Thursday, December 30, 2010

New Habits

Urban Land Scouts! Let us welcome the year 2011. Let's resolve to be better, kinder, faster, smarter, and more efficient-but-still-balanced. Let us embrace the stillness of the winter landscape, take long walks in our neighborhoods, and watch funny videos in the blessed-warm-comfort of our homes. Amen.

Sunday, December 19, 2010

Winter Sowing for the Solstice

In the midst of the cold weather, the not-being-outside-as-much, and the holidays I am eager for small chores that pertain to the garden and the land. This is a good time for Urban Land Scouts to prune trees and shrubs as well as to cut back the dead growth of perennial flowers (like sedum, butterfly bush, any of the rudbeckia/daisy family, and others). Beginning in early spring many people will start seeds indoors (which can earn you your Level 7 and/or Level 5 badges). While I feel comfortable tending most plants, I am not very experienced starting them this way. Some plants (like basil or tomatoes) are easier to start from seed, while others require more advanced care (like stratification, scarification, or more careful attention to humidity).

For those of us who are enthusiastic but less experienced in starting plants from seed there is winter sowing, a method promoted (and branded?) by Trudi Davidoff. The basic idea is to use perforated plastic food containers as micro-greenhouses in which to start seeds. The seeds are exposed to freezing and thawing which serves to break their dormancy. The semi-sealed environment of the container creates a slightly warmer and more humid micro-climate for the seeds. I am using the large plastic containers in which we get baby spinach at our local food co-op. They are deep enough to accommodate the recommended 3-4" of soil and perfectly clear so as to let in the most light. Some of the photos on Ms. Davidoff's website feature translucent plastic gallon jugs cut 0ne third of the way up which I will try later.

Sunday, December 5, 2010


About a year ago I received an email regarding a woman, Heather Buechler, who was considering applying to UT for grad school. She had written the school explaining her interest in an interdisciplinary practice that would allow her to combine independent research in the realms of "food and culture studies" with art making. I swooned. The language she used very concisely summed up the things I'd been doing but struggling to articulate in an "elevator statement."

We corresponded briefly and she mentioned wanting to organize a possible Tour de Meat (or Tour de Charcuterie?) in Madison. I don't know for sure if the tour happened but stumbled upon her blog while googling myself (I know, I know...). Her interest in food culture is unique to me in that she is specifically interested in the culture and history of meat. I know there is a burgeoning culture of micro-charcuteries and rock star butchers but as Heather points out in her blog, it's one thing to read about things going on in New York and quite another to find those same trends going on in middle America. One of the benefits of a city like Knoxville (or Madison) is that it is not hyper-saturated with everything (young-educated people, schools, art galleries, micro-breweries, hotels, whatever...)-- you can make things happen more easily, more inexpensively, and be somewhat of a pioneer the small pond.

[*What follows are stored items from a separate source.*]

(* ===== verification/IndirectCreate.v ===== *)
(** * nvfuse_get_block with allocation

    The allocating path of nvfuse_get_block: count the blocks, allocate them,
    build the detached branch, splice it in.  On a file whose missing levels
    start at offset zero (the source asserts it) the call maps a run of file
    blocks to fresh blocks and changes no other mapping. *)
From S2P Require Import Prelude Bitmap Layout BgList Alloc AllocSpec Indirect IndirectSpec IndirectGet.
Import Alloc AllocSpec Indirect IndirectSpec IndirectGet.

Module IndirectCreate.

(** What the splice of a run of [leafs] at the slots [Q ++ [o + j]] does to the
    complete paths. *)
Definition spliced (s s' : ist) (Q : list Z) (o : Z) (leafs : list Z) : Prop :=
  tree_wf s' /\ is_fs s' = is_fs s /\ is_ino s' = is_ino s /\
  (forall j b, leafs !! j = Some b -> node s' (Q ++ [o + Z.of_nat j]) = b) /\
  (forall X, prefix_ok X -> is_leaf X ->
     (forall j, 0 <= j < Z.of_nat (length leafs) -> X <> Q ++ [o + j]) -> node s' X = node s X).

Lemma spliced_marks s s' Q o leafs d i :
  spliced s s' Q o leafs ->
  spliced s (mk_ist (is_fs s') (is_ind s') (is_ino s') (is_iblocks s') d i) Q o leafs.
Proof.
  intros (Hwf & Hfs & Hino & H1 & H2).
  destruct (tree_wf_mono s' (mk_ist (is_fs s') (is_ind s') (is_ino s') (is_iblocks s') d i)) as [Hwf' Hn]; try done.
  split; [done|]. split; [done|]. split; [done|]. split.
  - intros j b Hb. rewrite Hn. by apply H1.
  - intros X HX Hl Hne. rewrite Hn. by apply H2.
Qed.

(** Fresh blocks: live, distinct, outside the tree. *)
Definition fresh_blocks (s : ist) (l : list Z) : Prop :=
  NoDup l /\ forall b, b ∈ l -> b <> 0 /\ live s b /\ forall X, prefix_ok X -> node s X <> b.

(** No level is missing: the run goes into an existing array of slots. *)
Lemma splice_flat s Q o b dm bh :
  tree_wf s -> (forall j, 0 <= j < 1 + Z.of_nat (length dm) ->
    prefix_ok (Q ++ [o + j]) /\ is_leaf (Q ++ [o + j]) /\ node s (Q ++ [o + j]) = 0) ->
  (Q = [] \/ node s Q <> 0) -> fresh_blocks s (b :: dm) ->
  exists s', nvfuse_splice_branch (mk_indirect (slot s Q o) b bh) dm 0 (1 + Z.of_nat (length dm)) s = Some (tt, s') /\
    spliced s s' Q o (b :: dm).
Proof.
  intros Hwf Hslots HQ [Hnd Hfr]. apply NoDup_cons in Hnd as [Hb Hnd].
  destruct (Hslots 0) as (Hok & Hleaf & Hz); [lia|]. rewrite Z.add_0_r in *.
  destruct (Hfr b) as (Hb0 & Hbl & Hbf); [apply elem_of_cons; by left|].
  destruct (attach_leaf s Q o b) as (s1 & E1 & Hsh1 & Hwf1 & Hn1); try done.
  assert (forall X, (length X < length (Q ++ [o]))%nat -> prefix_ok X -> node s1 X = node s X) as Hshort.
  { intros X HX HX'. rewrite Hn1 by done. rewrite decide_False; [done|]. intros ->. lia. }
  assert (slot s Q o = slot s1 Q o) as Eslot.
  { unfold slot. destruct Q as [|q Q]; [done|]. f_equal. symmetry. apply Hshort.
    - rewrite length_app. simpl. lia.
    - eapply prefix_ok_app; [done|exact Hok]. }
  assert (forall j, 0 <= j < Z.of_nat (length dm) -> prefix_ok (Q ++ [o + 1 + j]) /\
            is_leaf (Q ++ [o + 1 + j]) /\ node s1 (Q ++ [o + 1 + j]) = 0) as Hslots1.
  { intros j Hj. destruct (Hslots (1 + j)) as (H1 & H2 & H3); [lia|].
    replace (o + (1 + j)) with (o + 1 + j) in * by lia. split; [done|]. split; [done|].
    rewrite Hn1 by done. rewrite decide_False; [done|]. intros E. apply app_inj_tail in E. lia. }
  destruct (attach_run dm s1 Q o 1) as (s2 & E2 & Hsh2 & Hwf2 & Hn2 & Hf2); try done.
  { destruct HQ as [->|HQ]; [by left|]. right. rewrite Hshort; [done| |].
    - rewrite length_app. simpl. lia.
    - eapply prefix_ok_app; [by intros ->|exact Hok]. }
  { intros c Hc. destruct (Hfr c) as (H1 & H2 & H3); [apply elem_of_cons; by right|].
    split; [done|]. split; [by unfold live in *; rewrite (sh_fs _ _ Hsh1)|].
    intros X HX. rewrite Hn1 by done. case_decide; [|by apply H3]. by intros ->. }
  assert (spliced s s2 Q o (b :: dm)) as Hspl.
  { split; [done|]. split; [by rewrite (sh_fs _ _ Hsh2), (sh_fs _ _ Hsh1)|].
    split; [by rewrite (sh_ino _ _ Hsh2), (sh_ino _ _ Hsh1)|]. split.
    - intros [|j] c Hc; simpl in Hc.
      + injection Hc as ->. rewrite Z.add_0_r. rewrite Hf2; [|done|].
        * rewrite Hn1 by done. by rewrite decide_True.
        * intros j Hj E. apply app_inj_tail in E. lia.
      + replace (o + Z.of_nat (S j)) with (o + 1 + Z.of_nat j) by lia. by apply Hn2.
    - intros X HX Hl Hne. rewrite Hf2; [|done|].
      + rewrite Hn1 by done. rewrite decide_False; [done|]. rewrite <- (Z.add_0_r o). apply Hne. simpl. lia.
      + intros j Hj. replace (o + 1 + j) with (o + (1 + j)) by lia. apply Hne. simpl. lia. }
  unfold nvfuse_splice_branch, mbind, M_bind. cbn [ind_p ind_key ind_bh]. rewrite E1. cbn [Z.eqb andb].
  assert ((if 1 <? 1 + Z.of_nat (length dm)
           then store_map (slot s Q o) 1 (take (Z.to_nat (1 + Z.of_nat (length dm) - 1)) dm) else mret tt) s1 = Some (tt, s2)) as ->.
  { rewrite take_ge by lia. rewrite Eslot. destruct (Z.ltb_spec 1 (1 + Z.of_nat (length dm))); [done|].
    destruct dm; [|simpl in *; lia]. simpl in E2. by injection E2 as ->. }
  destruct bh as [c|]; eexists; (split; [reflexivity|]); repeat apply spliced_marks; exact Hspl.
Qed.

(** Some levels are missing: the branch is attached as a whole. *)
Lemma splice_deep s Q1 x b news dm bh n :
  tree_wf s -> prefix_ok ((Q1 ++ [x]) ++ repeat 0 (length news)) ->
  is_leaf ((Q1 ++ [x]) ++ repeat 0 (length news)) -> (Q1 = [] \/ node s Q1 <> 0) ->
  node s (Q1 ++ [x]) = 0 -> last news = Some n -> Z.of_nat (length dm) <= 1023 -> NoDup (b :: news ++ dm) ->
  (forall c, c ∈ b :: news ++ dm -> c <> 0 /\ live s c /\ forall X, prefix_ok X -> node s X <> c) ->
  (forall R, (length R <= length news)%nat -> small R ->
     walk s b R = cwalk b news dm R /\
     ((length R < length news)%nat -> cwalk b news dm R <> 0 ->
        exists ws, is_ind s !! cwalk b news dm R = Some ws /\ length ws = Z.to_nat PTRS_PER_BLOCK)) ->
  exists s', nvfuse_splice_branch (mk_indirect (slot s Q1 x) b bh) dm (Z.of_nat (length news))
      (1 + Z.of_nat (length dm)) s = Some (tt, s') /\
    spliced s s' ((Q1 ++ [x]) ++ repeat 0 (length news - 1)) 0 (n :: dm).
Proof.
  intros Hwf Hok Hleaf HQ Hnone Hlast Hdm Hnd Hfr Hwalk.
  set (k := length news) in *.
  assert (k <> O) as Hk by (subst k; by destruct news).
  assert (Q1 ++ [x] <> []) as Hne by (by destruct Q1).
  assert (prefix_ok (Q1 ++ [x])) as Hok1 by (by eapply prefix_ok_app).
  assert (forall R, prefix_ok ((Q1 ++ [x]) ++ R) -> (length R <= k)%nat /\ small R /\
            (is_leaf ((Q1 ++ [x]) ++ R) <-> length R = k)) as Hlen.
  { intros R HR. unfold is_leaf in *. destruct (Q1 ++ [x]) as [|q0 Q0]; [done|].
    simpl in *. destruct HR as (_ & [_ HR]%Forall_app & HR2). simpl in HR2.
    rewrite length_app, repeat_length in Hleaf. rewrite length_app in *. split; [lia|]. split; [done|]. lia. }
  assert (forall R, prefix_ok ((Q1 ++ [x]) ++ R) -> walk s b R <> 0 ->
    live s (walk s b R) /\ (forall X, prefix_ok X -> node s X <> walk s b R) /\
    (~ is_leaf ((Q1 ++ [x]) ++ R) -> exists ws, is_ind s !! walk s b R = Some ws /\ length ws = Z.to_nat PTRS_PER_BLOCK)) as Hsub.
  { intros R HR. destruct (Hlen R HR) as (HRl & HRs & HRleaf). destruct (Hwalk R HRl HRs) as [-> Hind].
    intros Hnz. destruct (Hfr _ (cwalk_in dm news b R HRl Hnz)) as (_ & Hl & Hf).
    split; [done|]. split; [done|]. intros Hnl. apply Hind; [|done]. rewrite HRleaf in Hnl. lia. }
  assert (forall R R', prefix_ok ((Q1 ++ [x]) ++ R) -> prefix_ok ((Q1 ++ [x]) ++ R') ->
    walk s b R = walk s b R' -> walk s b R <> 0 -> R = R') as Hinj.
  { intros R R' HR HR'. destruct (Hlen R HR) as (H1 & H2 & _), (Hlen R' HR') as (H3 & H4 & _).
    destruct (Hwalk R H1 H2) as [-> _], (Hwalk R' H3 H4) as [-> _]. by apply cwalk_inj. }
  destruct (store_total (slot s Q1 x) b s _ (deref_slot s Q1 x Hwf Hok1 HQ)) as (s1 & Hst).
  assert (tree_wf s1) as Hwf1 by (by eapply (attach_wf s s1 Q1 x b)).
  assert (forall X, prefix_ok X -> node s1 X =
    match below (Q1 ++ [x]) X with Some R => walk s b R | None => node s X end) as Hn1
    by (intros X HX; by apply (attach_node s s1 Q1 x b)).
  destruct (store_spec _ _ _ _ Hst) as [Hsh _].
  assert (spliced s s1 ((Q1 ++ [x]) ++ repeat 0 (k - 1)) 0 (n :: dm)) as Hspl.
  { split; [done|]. split; [apply Hsh|]. split; [apply Hsh|].
    assert (forall R, prefix_ok ((Q1 ++ [x]) ++ R) -> length R = k ->
      node s1 ((Q1 ++ [x]) ++ R) = if decide (take (k - 1) R = repeat 0 (k - 1))
        then default 0 ((n :: dm) !! Z.to_nat (default 0 (last R))) else 0) as Hleafs.
    { intros R HR HRk. rewrite Hn1 by done.
      assert (below (Q1 ++ [x]) ((Q1 ++ [x]) ++ R) = Some R) as -> by (by apply below_Some).
      destruct (Hlen R HR) as (H1 & H2 & _). destruct (Hwalk R H1 H2) as [-> _].
      by apply cwalk_leaf. }
    split.
    - intros j c Hc. rewrite <- app_assoc, Z.add_0_l. rewrite Hleafs.
      + rewrite last_snoc, take_app_length', decide_True by (rewrite ?repeat_length; done).
        cbn [default from_option id]. by rewrite Nat2Z.id, Hc.
      + assert (repeat 0 k = repeat 0 (k - 1) ++ [0]) as Er.
        { destruct k as [|k']; [done|]. rewrite Nat.sub_succ, Nat.sub_0_r. apply repeat_cons. }
        rewrite Er, app_assoc in Hok, Hleaf. rewrite app_assoc.
        apply lookup_lt_Some in Hc. simpl in Hc. apply (leaf_sibling _ 0); [done|done|].
        replace (last_cap _) with 1024; [lia|]. destruct Q1 as [|? [|]]; simpl; by destruct (repeat 0 (k - 1)).
      + rewrite length_app, repeat_length. simpl. lia.
    - intros X HX HXl Hne'. destruct (below (Q1 ++ [x]) X) as [R|] eqn:EB.
      + pose proof EB as EB'. apply below_Some in EB'. subst X. destruct (Hlen R HX) as (_ & HRs & HRl).
        apply HRl in HXl. rewrite Hleafs by done. rewrite node_app, Hnone, walk_0 by done.
        case_decide as E; [|done].
        destruct R as [|r R _] using rev_ind; [simpl in HXl; lia|]. rewrite length_app in HXl. simpl in HXl.
        rewrite last_snoc. cbn [default from_option id]. rewrite take_app_length' in E by lia. subst R.
        apply Forall_app in HRs as [_ [Hr _]%Forall_cons].
        destruct ((n :: dm) !! Z.to_nat r) as [v|] eqn:Ev; [|done]. exfalso. apply lookup_lt_Some in Ev.
        apply (Hne' r); [lia|]. by rewrite Z.add_0_l, (app_assoc (Q1 ++ [x])).
      + rewrite Hn1 by done. by rewrite EB. }
  unfold nvfuse_splice_branch, mbind, M_bind. cbn [ind_p ind_key ind_bh]. unfold store at 1. rewrite Hst.
  rewrite (proj2 (Z.eqb_neq (Z.of_nat k) 0)) by lia. cbn [andb].
  destruct bh as [c|]; eexists; (split; [reflexivity|]); repeat apply spliced_marks; exact Hspl.
Qed.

Similarly, I argue that the experiments in culture, music, food, art, and community that go on in small towns are more sustainable in that they have to work with communities that are historically not as supportive of the arts (or the foreign) as cities like New York and LA. That is to say a little more mainstream. And that's a good thing. At the end of the day, I want things like the Urban Land Scouts or Tour de Plants to be mainstream. Or more mainstream than they are now. Mainstreaming would mean that more people are engaged in the ideas, but also that the ideas come under greater scrutiny and (hopefully) emerge stronger and more profound. Iteration is necessary for growth.